WORK REQUIRED — When you output the entries, begin with the first line and end with the line containing "- A Python [int] is a [Z].", keeping each line exactly as it is.

MATERIAL SUPPLIED —
◇ ◇ ◇ ◇ ◇
(** * Monark raw-data processing: decode-and-derive pipeline

    A shallow embedding of [monark_processing/command.py]
    (class [MonarkProcessingCommand]): the tick decoder [hex_to_int], the
    window smoother [calc_window] and the batch [transform].

    Conventions of the embedding.
    - A Python [str] is a [string]; a character is a code point below 256.
    - A Python [int] is a [Z].
    - A Python/numpy [float] is a binary64 primitive float, so that
      rounding, NaN, infinities and signed zeros behave as in the source.
    - A raised exception is the [Err] branch of [result].
    - A data frame is the list of its rows, in row order; a column
      expression of pandas is the same expression on every row.

    The file has three parts: the embedding of the code with the
    definitions the statements need, error bounds for binary64 arithmetic,
    and the properties of the decoder, the smoother and the batch. *)

From Stdlib Require Import ZArith List Bool Lia Ascii String.
From Stdlib Require Import Uint63 Floats.
From Stdlib Require Import Reals Lra Sorted.
Import ListNotations.

Local Open Scope Z_scope.

(** ** Exceptions and results *)

Inductive exn : Type :=
| ValueError_invalid_literal  (* int(): invalid literal for int() with base 16 *)
| ValueError_nan_to_integer   (* round(): cannot convert float NaN to integer *)
| ValueError_no_objects       (* pd.concat(): No objects to concatenate *)
| ZeroDivisionError           (* float division by zero *)
| OverflowError               (* round(): cannot convert float infinity to integer *)
| IndexError                  (* .iloc[0]: single positional indexer is out-of-bounds *)
| NotInt64.                   (* no exception: see [process_attempt] *)

Inductive result (A : Type) : Type :=
| OK (a : A)
| Err (e : exn).

Arguments OK {A} a.
Arguments Err {A} e.

Definition bind {A B : Type} (r : result A) (k : A -> result B) : result B :=
  match r with
  | OK a => k a
  | Err e => Err e
  end.

Notation "'do' x <- r ; k" := (bind r (fun x => k))
  (at level 10, x name, r at level 100, k at level 200).

(** The error kinds of the specification, as the exceptions the code raises:
    a tick chunk that [int(_, 16)] rejects, and a division by a zero
    sampling-magnets term. *)
Definition DecodeError : exn := ValueError_invalid_literal.
Definition ConfigError : exn := ZeroDivisionError.

(** [mapM f l]: a [for] loop that appends [f x] for each [x], left to right,
    and stops at the first exception. *)
Fixpoint mapM {A B : Type} (f : A -> result B) (l : list A) : result (list B) :=
  match l with
  | [] => OK []
  | x :: t => do y <- f x; do ys <- mapM f t; OK (y :: ys)
  end.

(** ** Python's [int(s, 16)] on a [str] *)

Module PyInt.

Definition code (c : ascii) : N := N_of_ascii c.

(** [Py_ISSPACE] on ASCII, and the two Latin-1 code points that
    [str] to ASCII conversion turns into a space (NEL and NBSP). *)
Definition is_space (c : ascii) : bool :=
  let n := code c in
  ((9 <=? n) && (n <=? 13) || (n =? 32) || (n =? 133) || (n =? 160))%N.

(** The value of a character as a base-16 digit. *)
Definition digit16 (c : ascii) : option Z :=
  let n := code c in
  if ((48 <=? n) && (n <=? 57))%N then Some (Z.of_N n - 48)
  else if ((97 <=? n) && (n <=? 102))%N then Some (Z.of_N n - 87)
  else if ((65 <=? n) && (n <=? 70))%N then Some (Z.of_N n - 55)
  else None.

Definition is_underscore (c : ascii) : bool := (code c =? 95)%N.

Fixpoint skip_spaces (s : string) : string :=
  match s with
  | String c t => if is_space c then skip_spaces t else s
  | EmptyString => s
  end.

(** An optional sign. *)
Definition take_sign (s : string) : bool * string :=
  match s with
  | String "+" t => (false, t)
  | String "-" t => (true, t)
  | _ => (false, s)
  end.

(** The optional [0x] / [0X] prefix of base 16, after which one underscore
    is allowed. *)
Definition take_prefix (s : string) : string :=
  match s with
  | String "0" (String x t) =>
      if ((code x =? 120) || (code x =? 88))%N then
        match t with
        | String "_" t' => t'
        | _ => t
        end
      else s
  | _ => s
  end.

(** The digit scan: hex digits with single underscores between them.
    [acc] is the value so far, [ndigits] the number of digits read and
    [prev_us] whether the previous character was an underscore.  Returns
    the value and the unread rest, or [None] on a doubled or trailing
    underscore or when no digit was read. *)
Fixpoint scan (s : string) (acc : Z) (ndigits : nat) (prev_us : bool)
  : option (Z * string) :=
  match s with
  | String c t =>
      if is_underscore c then
        if prev_us then None else scan t acc ndigits true
      else
        match digit16 c with
        | Some d => scan t (16 * acc + d) (S ndigits) false
        | None =>
            if prev_us then None
            else match ndigits with O => None | _ => Some (acc, s) end
        end
  | EmptyString =>
      if prev_us then None
      else match ndigits with O => None | _ => Some (acc, s) end
  end.

(** The digits may not start with an underscore. *)
Definition starts_with_underscore (s : string) : bool :=
  match s with
  | String c _ => is_underscore c
  | EmptyString => false
  end.

(** Leading blanks, sign, prefix, digits, trailing blanks, end of string. *)
Definition int16 (s : string) : result Z :=
  let (neg, s1) := take_sign (skip_spaces s) in
  let s2 := take_prefix s1 in
  if starts_with_underscore s2 then Err ValueError_invalid_literal
  else
    match scan s2 0 O false with
    | Some (v, rest) =>
        match skip_spaces rest with
        | EmptyString => OK (if neg then - v else v)
        | _ => Err ValueError_invalid_literal
        end
    | None => Err ValueError_invalid_literal
    end.

End PyInt.
(** A NAND that holds the application at version 3 with both contents. *)
Definition nand_up_to_date : Sim :=
  mkSim [] [(APP, mkTMD app_tmd)] [7; 9] None [] 0 server [] [].

(** The same with a progress callback that answers as listed. *)
Definition nand_progress (answers_given : list bool) : Sim :=
  mkSim [] [] [] None [] 0 server [] answers_given.

(** A package whose second content cannot be imported. *)
Definition wad_broken : WiiWAD :=
  mkWAD true (mkTMD app_tmd) a_ticket signed (fun index => if index =? 1 then [] else [x2a]).

(** The runs of the examples. *)
Definition run_wad_broken : Res Sim bool :=
  InstallWAD wii lenient 1 wad_broken (start nand true).

Definition run_game : Res Sim (UpdateResult * gset Z) :=
  InstallTitleFromNUS wii lenient 2 PREFIX (mkTitle GAME 2) ∅ (start nand true).

Definition run_odd : Res Sim (UpdateResult * gset Z) :=
  InstallTitleFromNUS wii lenient 2 PREFIX (mkTitle ODD 1) ∅ (start nand true).

Definition run_wad_retry : Res Sim bool :=
  InstallWAD wii lenient 2 (wad not_signed) (start (nand_asked [true]) true).

Definition run_wad_strict : Res Sim bool :=
  InstallWAD wii strict 3 (wad not_signed) (start (nand_asked [true; true]) true).

Definition run_wad_with_7 : Res Sim bool :=
  InstallWAD wii lenient 1 (wad signed) (start nand_with_7 true).

(** The same NAND once a title import of the application has been
    initialised. *)
Definition nand_importing : Sim :=
  mkSim [] [] [7] (Some (mkTMD app_tmd)) [] 0 server [] [].

Definition stored_with_7 : list Content :=
  sim_GetStoredContentsFromTMD (mkTMD app_tmd) nand_with_7.

Definition run_nus_contents_with_7 : Res Sim UpdateResult :=
  nus_contents lenient PREFIX (mkTitle APP 3) stored_with_7
               (GetContents wii (mkTMD app_tmd)) (start nand_importing true).

Definition run_wad_contents_with_7 : Res Sim bool :=
  wad_contents lenient (wad signed) APP (GetContents wii (mkTMD app_tmd))
               (start nand_importing true).

Definition two_titles : list TitleInfo := [mkTitle APP 3; mkTitle GAME 2].

Definition run_loop_cancelled : Res Sim (option UpdateResult * gset Z) :=
  update_loop wii lenient 2 PREFIX 2 two_titles 0 ∅
              (start (nand_progress [true; false; false]) true).

Definition run_up_to_date : Res Sim UpdateResult :=
  OnlineSystemUpdater_DoOnlineUpdate wii_catalog lenient 2 EmptyString
                                     (start nand_up_to_date true).

Definition run_fresh : Res Sim UpdateResult :=
  OnlineSystemUpdater_DoOnlineUpdate wii_catalog lenient 2 EmptyString (start nand true).

(** The world a run returns to, for naming the worlds between the steps of
    an example. *)
Definition after {St A} (run : Res St A) (otherwise : World St) : World St :=
  match run with
  | Ret _ w => w
  | _ => otherwise
  end.

End Examples.
(** ** Vocabulary of the properties *)

(** Where the title-import context stands after a sequence of calls.  A
    successful [ImportTitleInit] opens it, [ImportTitleDone] and
    [ImportTitleCancel] settle it.  Opening a context while one is open, and
    settling when none is open (so also settling twice), is [Broken], for
    good. *)
Inductive ctx : Type := Closed | Open | Broken.

Definition ctx_step (c : ctx) (e : Event) : ctx :=
  match e, c with
  | EvImportTitleInit _ _ _ r, Closed => if r <? 0 then Closed else Open
  | EvImportTitleInit _ _ _ _, Open => Broken
  | EvImportTitleDone _, Open => Closed
  | EvImportTitleCancel _, Open => Closed
  | EvImportTitleDone _, Closed => Broken
  | EvImportTitleCancel _, Closed => Broken
  | _, c => c
  end.

Definition ctx_run (c : ctx) (log : list Event) : ctx := fold_left ctx_step log c.

(** How many contexts a log opens, and how many commits and cancels it
    holds. *)
Definition opens (e : Event) : bool :=
  match e with
  | EvImportTitleInit _ _ _ r => negb (r <? 0)
  | _ => false
  end.

Definition settles (e : Event) : bool :=
  match e with
  | EvImportTitleDone _ | EvImportTitleCancel _ => true
  | _ => false
  end.
(** C2 fails on the code: [Backup("snap1", FULL)] answers IN_PROGRESS, and in
    the state in which the handler returns the registered handle is already
    finished with the job's result and no work is left queued: the [with]
    block's exit, [shutdown(wait=True)], has waited for the job. *)
Theorem Backup_blocks_until_job_completes :
  let '(resp, st') :=
    serve (Backup env_ok (BackupRequest.mk "snap1" FULL)) BackupResponse.new idle in
  resp = Ok (BackupResponse.mk "snap1" (Some IN_PROGRESS)) ∧
  BackupMan.get_backup_future "snap1" st' = Some 0%nat ∧
  heap st' !! 0%nat = Some (mkFuture ConcurrentFuture (FINISHED (Some "stats"))) ∧
  work_queue st' = [].
Proof. by vm_compute. Qed.

(** The state that [Backup] leaves is the one of the C1 counterexample. *)
Lemma snap1_done_reached :
  let st' := (serve (Backup env_ok (BackupRequest.mk "snap1" FULL)) BackupResponse.new idle).2 in
  heap st' = heap snap1_done ∧ backups st' = backups snap1_done.
Proof. by vm_compute. Qed.

(** C5: when the submission succeeds, [Backup] returns the response
    [{backupName: name, status: IN_PROGRESS}], and in the state in which it
    returns the registry maps the request's name to the handle that the
    submission created (a new [concurrent.futures.Future]); the other
    entries of the registry are as before. *)
Theorem Backup_registers_and_acknowledges env request st :
  submit_fault env (BackupRequest.name request) (backup_mode request) = None →
  ∃ st' l,
    serve (Backup env request) BackupResponse.new st =
      (Ok (BackupResponse.mk (BackupRequest.name request) (Some IN_PROGRESS)), st') ∧
    heap st !! l = None ∧
    BackupMan.get_backup_future (BackupRequest.name request) st' = Some l ∧
    (∃ f, heap st' !! l = Some f ∧ fut_class f = ConcurrentFuture) ∧
    (∀ other, other ≠ BackupRequest.name request →
       BackupMan.get_backup_future other st' = BackupMan.get_backup_future other st) ∧
    context st' = context st.
Proof.
  intros H. exists (Backup_ok_state env request st), (fresh (dom (heap st))).
  split; [by apply Backup_submit_ok|].
  split; [apply fresh_loc_unused|].
  split; [apply lookup_insert_eq|].
  split.
  { destruct (Backup_returns_after_job env request st H) as (f & ? & ? & _). eauto. }
  split; [|done].
  intros other Hne. unfold BackupMan.get_backup_future. simpl. by rewrite lookup_insert_ne.
Qed.

Lemma Backup_registers_and_acknowledges_witness :
  ∃ st' l,
    serve (Backup env_ok (BackupRequest.mk "snap1" FULL)) BackupResponse.new idle =
      (Ok (BackupResponse.mk "snap1" (Some IN_PROGRESS)), st') ∧
    heap idle !! l = None ∧
    BackupMan.get_backup_future "snap1" st' = Some l ∧
    (∃ f, heap st' !! l = Some f ∧ fut_class f = ConcurrentFuture) ∧
    (∀ other, other ≠ "snap1" →
       BackupMan.get_backup_future other st' = BackupMan.get_backup_future other idle) ∧
    context st' = context idle.
Proof.
  apply (Backup_registers_and_acknowledges env_ok (BackupRequest.mk "snap1" FULL) idle).
  reflexivity.
Defined.

(** C9: when the submission raises, [Backup] returns normally (the fault
    does not leave the handler), the response has status FAILED, the context
    carries the code INTERNAL and the fault's text, the fault is logged by
    [logging.exception], and nothing is registered. *)
Theorem Backup_submission_failure env request st e :
  submit_fault env (BackupRequest.name request) (backup_mode request) = Some e →
  ∃ st',
    serve (Backup env request) BackupResponse.new st =
      (Ok (BackupResponse.mk (BackupRequest.name request) (Some FAILED)), st') ∧
    code (context st') = Some grpc.INTERNAL ∧
    details (context st') = Some (format "failed to create backups: {}" [exc_str e]) ∧
    log st' = log st ++
      [LogInfo (format "Performing backup {} (type={})"
         [BackupRequest.name request; Mode_str (BackupRequest.mode request)]);
       LogException "backup failed" e] ∧
    backups st' = backups st.
Proof.
  intros H. eexists. split; [by apply Backup_submit_fails|].
  simpl. by rewrite <- app_assoc.
Qed.

Lemma Backup_submission_failure_witness :
  ∃ st',
    serve (Backup env_no_thread (BackupRequest.mk "snap1" FULL)) BackupResponse.new idle =
      (Ok (BackupResponse.mk "snap1" (Some FAILED)), st') ∧
    code (context st') = Some grpc.INTERNAL ∧
    details (context st') = Some "failed to create backups: can't start new thread" ∧
    log st' =
      [LogInfo "Performing backup snap1 (type=1)";
       LogException "backup failed" (mkException RuntimeError "can't start new thread")] ∧
    backups st' = backups idle.
Proof.
  apply (Backup_submission_failure env_no_thread (BackupRequest.mk "snap1" FULL) idle
           (mkException RuntimeError "can't start new thread")).
  reflexivity.
Defined.

(** ** GetBackups: what one pass of the loop builds *)

Lemma int64_ok v : in_int64 v → int64 v = Ok v.
Proof. intros H. unfold int64. by rewrite bool_decide_eq_true_2. Qed.

Lemma int64_inv v v' : int64 v = Ok v' → in_int64 v ∧ v' = v.
Proof. unfold int64. case_bool_decide; intros Heq; by simplify_eq. Qed.

Lemma int32_ok n : Z.of_nat n < 2 ^ 31 → int32 n = Ok n.
Proof. intros H. unfold int32. by rewrite bool_decide_eq_true_2. Qed.

Lemma int32_inv n n' : int32 n = Ok n' → Z.of_nat n < 2 ^ 31 ∧ n' = n.
Proof. unfold int32. case_bool_decide; intros Heq; by simplify_eq. Qed.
◇ ◇ ◇ ◇ ◇
EXPECTED OUTPUT —
(** * Monark raw-data processing: decode-and-derive pipeline

    A shallow embedding of [monark_processing/command.py]
    (class [MonarkProcessingCommand]): the tick decoder [hex_to_int], the
    window smoother [calc_window] and the batch [transform].

    Conventions of the embedding.
    - A Python [str] is a [string]; a character is a code point below 256.
    - A Python [int] is a [Z].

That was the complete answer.